BEGIN MATERIAL SUPPLIED

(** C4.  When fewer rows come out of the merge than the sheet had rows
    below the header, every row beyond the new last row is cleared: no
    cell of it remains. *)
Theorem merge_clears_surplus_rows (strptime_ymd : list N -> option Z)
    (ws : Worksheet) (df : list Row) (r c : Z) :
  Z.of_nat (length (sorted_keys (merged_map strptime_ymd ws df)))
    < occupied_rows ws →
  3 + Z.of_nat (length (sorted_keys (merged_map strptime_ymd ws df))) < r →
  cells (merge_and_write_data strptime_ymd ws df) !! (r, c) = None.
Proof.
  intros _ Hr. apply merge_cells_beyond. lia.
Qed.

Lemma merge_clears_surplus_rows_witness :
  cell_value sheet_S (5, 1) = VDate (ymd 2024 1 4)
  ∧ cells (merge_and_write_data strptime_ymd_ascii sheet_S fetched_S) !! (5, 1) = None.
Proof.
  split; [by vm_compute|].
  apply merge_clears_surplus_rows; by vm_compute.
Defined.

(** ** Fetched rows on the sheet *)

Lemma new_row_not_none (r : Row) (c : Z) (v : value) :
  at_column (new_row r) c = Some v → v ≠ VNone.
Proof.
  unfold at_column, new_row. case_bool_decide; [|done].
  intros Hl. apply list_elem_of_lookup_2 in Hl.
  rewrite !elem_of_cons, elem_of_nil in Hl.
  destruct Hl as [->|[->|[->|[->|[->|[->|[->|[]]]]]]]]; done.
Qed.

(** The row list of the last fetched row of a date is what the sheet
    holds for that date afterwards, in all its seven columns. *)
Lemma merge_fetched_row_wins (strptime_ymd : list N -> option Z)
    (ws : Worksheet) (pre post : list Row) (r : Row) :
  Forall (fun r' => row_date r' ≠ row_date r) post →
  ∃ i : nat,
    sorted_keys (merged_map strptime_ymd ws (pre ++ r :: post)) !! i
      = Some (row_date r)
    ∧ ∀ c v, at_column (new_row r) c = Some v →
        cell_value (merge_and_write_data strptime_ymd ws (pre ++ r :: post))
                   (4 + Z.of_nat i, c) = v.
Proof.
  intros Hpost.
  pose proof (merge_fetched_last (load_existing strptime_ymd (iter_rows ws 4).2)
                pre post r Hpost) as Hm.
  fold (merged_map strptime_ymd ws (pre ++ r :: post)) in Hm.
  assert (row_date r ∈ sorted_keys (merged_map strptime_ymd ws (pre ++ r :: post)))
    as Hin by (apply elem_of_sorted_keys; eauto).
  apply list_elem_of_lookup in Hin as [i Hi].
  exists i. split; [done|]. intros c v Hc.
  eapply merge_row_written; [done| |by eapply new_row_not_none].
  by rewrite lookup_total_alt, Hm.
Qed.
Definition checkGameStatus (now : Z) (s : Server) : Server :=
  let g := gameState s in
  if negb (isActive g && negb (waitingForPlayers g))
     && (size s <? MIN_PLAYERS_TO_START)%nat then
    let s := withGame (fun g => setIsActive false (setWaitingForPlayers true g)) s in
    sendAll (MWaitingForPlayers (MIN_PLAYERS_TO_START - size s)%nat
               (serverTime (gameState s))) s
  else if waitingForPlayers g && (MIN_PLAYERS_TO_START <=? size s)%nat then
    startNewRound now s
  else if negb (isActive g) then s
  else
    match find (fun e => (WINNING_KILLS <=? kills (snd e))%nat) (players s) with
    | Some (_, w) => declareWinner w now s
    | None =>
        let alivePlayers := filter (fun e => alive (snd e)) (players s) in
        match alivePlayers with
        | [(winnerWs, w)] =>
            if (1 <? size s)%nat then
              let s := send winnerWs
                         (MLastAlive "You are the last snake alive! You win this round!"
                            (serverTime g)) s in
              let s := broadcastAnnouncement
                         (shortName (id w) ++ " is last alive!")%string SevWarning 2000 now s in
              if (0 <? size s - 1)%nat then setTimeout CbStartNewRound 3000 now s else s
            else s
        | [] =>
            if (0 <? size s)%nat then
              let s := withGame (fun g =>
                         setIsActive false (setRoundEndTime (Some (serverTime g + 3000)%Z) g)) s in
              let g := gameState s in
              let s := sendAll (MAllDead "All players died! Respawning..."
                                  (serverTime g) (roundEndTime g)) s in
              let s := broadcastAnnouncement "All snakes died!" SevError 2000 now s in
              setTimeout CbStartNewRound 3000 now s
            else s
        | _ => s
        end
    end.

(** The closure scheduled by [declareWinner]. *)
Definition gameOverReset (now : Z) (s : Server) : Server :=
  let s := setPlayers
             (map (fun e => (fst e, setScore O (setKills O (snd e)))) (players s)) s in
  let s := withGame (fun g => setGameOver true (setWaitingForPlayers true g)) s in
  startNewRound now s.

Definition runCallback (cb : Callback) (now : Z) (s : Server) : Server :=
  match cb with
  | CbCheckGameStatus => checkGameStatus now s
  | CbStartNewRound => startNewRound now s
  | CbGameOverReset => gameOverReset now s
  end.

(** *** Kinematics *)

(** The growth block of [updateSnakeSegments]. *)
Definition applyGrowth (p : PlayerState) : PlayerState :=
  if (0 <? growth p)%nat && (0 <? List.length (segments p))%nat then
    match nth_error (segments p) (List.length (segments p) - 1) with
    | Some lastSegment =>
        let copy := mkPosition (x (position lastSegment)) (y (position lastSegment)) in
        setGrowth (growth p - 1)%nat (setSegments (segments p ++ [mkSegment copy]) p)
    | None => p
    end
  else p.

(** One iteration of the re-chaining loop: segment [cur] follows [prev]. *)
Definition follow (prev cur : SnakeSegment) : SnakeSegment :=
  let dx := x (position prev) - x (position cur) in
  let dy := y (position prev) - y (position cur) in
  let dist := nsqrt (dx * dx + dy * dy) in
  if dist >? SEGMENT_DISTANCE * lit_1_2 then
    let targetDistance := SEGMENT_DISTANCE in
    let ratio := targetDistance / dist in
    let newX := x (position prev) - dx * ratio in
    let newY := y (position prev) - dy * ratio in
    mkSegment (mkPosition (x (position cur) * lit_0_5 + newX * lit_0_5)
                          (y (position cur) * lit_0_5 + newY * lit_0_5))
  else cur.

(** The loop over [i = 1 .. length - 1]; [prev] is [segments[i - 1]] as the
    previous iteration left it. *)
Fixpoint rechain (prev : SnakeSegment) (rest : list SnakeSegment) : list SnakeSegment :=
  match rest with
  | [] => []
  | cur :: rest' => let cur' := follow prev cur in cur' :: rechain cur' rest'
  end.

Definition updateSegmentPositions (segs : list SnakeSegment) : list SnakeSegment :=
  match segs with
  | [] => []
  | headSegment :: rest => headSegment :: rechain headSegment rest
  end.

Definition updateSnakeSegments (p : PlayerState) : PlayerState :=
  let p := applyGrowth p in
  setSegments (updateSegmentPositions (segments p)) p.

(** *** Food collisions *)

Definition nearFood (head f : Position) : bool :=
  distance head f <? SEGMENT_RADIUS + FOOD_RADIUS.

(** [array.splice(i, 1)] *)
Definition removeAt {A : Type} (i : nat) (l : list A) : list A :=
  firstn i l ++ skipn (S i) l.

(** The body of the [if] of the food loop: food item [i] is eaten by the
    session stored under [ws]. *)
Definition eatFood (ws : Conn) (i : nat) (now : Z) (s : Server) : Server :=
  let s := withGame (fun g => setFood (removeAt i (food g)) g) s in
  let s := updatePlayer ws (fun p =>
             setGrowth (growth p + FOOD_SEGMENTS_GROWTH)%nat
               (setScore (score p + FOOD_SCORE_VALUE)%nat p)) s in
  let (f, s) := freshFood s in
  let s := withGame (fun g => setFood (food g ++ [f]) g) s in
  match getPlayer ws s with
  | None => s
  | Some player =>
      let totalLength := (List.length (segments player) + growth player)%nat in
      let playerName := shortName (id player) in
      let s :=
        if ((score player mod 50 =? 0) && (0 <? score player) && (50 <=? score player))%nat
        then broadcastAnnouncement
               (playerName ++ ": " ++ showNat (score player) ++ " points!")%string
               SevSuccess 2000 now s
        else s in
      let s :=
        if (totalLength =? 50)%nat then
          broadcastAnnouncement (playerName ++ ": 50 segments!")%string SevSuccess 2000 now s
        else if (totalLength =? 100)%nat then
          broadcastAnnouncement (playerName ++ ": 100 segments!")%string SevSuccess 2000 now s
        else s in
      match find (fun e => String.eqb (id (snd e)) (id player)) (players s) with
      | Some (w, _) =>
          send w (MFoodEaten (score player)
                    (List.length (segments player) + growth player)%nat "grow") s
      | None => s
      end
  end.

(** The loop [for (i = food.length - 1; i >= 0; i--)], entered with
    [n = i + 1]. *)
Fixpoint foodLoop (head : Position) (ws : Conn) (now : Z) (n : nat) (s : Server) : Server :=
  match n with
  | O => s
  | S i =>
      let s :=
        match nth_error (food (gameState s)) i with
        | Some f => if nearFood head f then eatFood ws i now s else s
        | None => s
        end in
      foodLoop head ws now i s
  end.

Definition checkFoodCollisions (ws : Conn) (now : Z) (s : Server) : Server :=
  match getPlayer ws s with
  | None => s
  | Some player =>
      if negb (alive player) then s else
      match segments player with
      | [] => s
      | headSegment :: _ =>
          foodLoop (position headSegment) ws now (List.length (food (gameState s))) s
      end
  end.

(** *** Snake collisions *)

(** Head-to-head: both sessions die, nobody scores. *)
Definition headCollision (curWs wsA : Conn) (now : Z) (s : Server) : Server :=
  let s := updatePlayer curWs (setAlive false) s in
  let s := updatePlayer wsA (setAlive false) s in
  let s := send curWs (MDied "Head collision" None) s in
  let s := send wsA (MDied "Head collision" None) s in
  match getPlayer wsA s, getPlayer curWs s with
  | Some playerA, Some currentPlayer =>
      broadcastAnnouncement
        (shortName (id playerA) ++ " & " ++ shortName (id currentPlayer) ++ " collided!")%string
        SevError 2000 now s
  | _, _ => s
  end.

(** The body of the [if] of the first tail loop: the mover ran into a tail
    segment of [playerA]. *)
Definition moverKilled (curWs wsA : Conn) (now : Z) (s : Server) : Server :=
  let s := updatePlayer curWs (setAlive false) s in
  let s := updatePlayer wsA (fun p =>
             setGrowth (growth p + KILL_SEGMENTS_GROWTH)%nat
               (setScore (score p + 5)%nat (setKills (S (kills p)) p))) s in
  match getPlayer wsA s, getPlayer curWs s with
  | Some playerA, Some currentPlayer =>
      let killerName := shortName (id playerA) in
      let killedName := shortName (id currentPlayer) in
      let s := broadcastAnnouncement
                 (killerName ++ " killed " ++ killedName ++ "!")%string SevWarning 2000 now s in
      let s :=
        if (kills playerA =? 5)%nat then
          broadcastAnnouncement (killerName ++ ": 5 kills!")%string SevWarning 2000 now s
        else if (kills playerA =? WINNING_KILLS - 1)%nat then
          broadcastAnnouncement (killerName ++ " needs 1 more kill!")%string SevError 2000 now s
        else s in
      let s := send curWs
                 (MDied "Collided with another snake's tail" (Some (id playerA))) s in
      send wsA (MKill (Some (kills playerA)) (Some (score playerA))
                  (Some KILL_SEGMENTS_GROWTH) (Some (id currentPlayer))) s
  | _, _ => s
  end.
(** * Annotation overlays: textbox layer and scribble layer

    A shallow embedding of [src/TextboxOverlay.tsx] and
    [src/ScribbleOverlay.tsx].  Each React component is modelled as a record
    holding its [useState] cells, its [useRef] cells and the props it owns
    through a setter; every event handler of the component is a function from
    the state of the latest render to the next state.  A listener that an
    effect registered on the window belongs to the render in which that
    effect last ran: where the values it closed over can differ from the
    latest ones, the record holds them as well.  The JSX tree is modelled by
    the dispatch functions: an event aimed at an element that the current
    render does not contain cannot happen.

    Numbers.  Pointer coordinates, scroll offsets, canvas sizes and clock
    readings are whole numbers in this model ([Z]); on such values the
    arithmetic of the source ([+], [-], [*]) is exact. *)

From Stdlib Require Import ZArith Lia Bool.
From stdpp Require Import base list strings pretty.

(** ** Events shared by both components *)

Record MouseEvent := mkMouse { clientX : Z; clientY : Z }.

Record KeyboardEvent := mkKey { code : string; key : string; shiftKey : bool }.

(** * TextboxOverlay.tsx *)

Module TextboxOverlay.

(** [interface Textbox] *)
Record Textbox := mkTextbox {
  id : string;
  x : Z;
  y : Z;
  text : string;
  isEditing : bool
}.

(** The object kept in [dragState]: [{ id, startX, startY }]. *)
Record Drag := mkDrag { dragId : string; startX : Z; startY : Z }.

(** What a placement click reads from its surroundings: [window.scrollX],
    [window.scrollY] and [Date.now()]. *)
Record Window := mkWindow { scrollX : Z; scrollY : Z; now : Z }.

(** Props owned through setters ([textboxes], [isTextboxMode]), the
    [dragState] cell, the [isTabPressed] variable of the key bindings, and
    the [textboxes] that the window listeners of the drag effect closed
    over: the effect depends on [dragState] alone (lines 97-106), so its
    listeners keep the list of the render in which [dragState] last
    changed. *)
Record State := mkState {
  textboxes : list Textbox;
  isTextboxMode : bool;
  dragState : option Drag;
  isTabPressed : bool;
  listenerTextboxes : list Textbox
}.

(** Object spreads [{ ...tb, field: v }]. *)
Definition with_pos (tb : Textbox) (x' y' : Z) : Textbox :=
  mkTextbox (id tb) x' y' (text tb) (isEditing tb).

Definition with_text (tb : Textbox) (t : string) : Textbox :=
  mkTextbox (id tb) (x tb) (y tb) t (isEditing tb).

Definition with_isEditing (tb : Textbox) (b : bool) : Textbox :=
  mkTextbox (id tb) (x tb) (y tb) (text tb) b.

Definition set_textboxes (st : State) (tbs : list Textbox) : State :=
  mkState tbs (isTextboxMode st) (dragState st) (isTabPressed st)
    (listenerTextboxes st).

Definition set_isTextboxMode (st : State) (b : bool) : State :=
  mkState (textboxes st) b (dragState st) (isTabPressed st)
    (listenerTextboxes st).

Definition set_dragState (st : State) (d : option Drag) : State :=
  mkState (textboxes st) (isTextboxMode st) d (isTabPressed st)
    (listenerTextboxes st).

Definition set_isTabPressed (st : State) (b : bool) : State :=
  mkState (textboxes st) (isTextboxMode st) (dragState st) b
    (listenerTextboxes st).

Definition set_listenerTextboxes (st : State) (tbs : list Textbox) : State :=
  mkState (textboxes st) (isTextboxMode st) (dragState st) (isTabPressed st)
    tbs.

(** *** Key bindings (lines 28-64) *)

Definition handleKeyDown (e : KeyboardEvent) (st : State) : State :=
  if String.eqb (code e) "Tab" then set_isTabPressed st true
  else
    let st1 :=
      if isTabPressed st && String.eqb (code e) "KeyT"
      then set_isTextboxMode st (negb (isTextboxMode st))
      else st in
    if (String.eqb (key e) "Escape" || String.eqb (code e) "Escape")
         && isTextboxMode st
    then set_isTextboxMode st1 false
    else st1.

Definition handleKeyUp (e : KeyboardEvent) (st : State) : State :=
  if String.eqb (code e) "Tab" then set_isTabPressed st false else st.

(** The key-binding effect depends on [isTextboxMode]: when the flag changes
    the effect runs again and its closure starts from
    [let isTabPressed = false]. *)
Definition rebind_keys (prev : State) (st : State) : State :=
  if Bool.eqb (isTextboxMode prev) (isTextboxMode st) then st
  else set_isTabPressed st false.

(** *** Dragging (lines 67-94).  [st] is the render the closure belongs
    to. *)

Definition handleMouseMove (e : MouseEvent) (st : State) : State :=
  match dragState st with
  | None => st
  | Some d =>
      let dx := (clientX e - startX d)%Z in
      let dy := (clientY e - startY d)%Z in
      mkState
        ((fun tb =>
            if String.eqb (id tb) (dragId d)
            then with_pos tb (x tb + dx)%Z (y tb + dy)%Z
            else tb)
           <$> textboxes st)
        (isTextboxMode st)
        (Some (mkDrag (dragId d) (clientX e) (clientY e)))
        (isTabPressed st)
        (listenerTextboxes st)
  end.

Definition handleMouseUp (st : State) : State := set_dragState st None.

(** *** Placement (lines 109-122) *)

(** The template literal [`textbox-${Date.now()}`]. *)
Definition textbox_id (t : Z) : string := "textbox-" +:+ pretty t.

END MATERIAL SUPPLIED

YOUR OBJECTIVE -> Answer with the count alone: how many lines in the data above have "declareWinner" in them?

FINISHED EXERCISE -> 2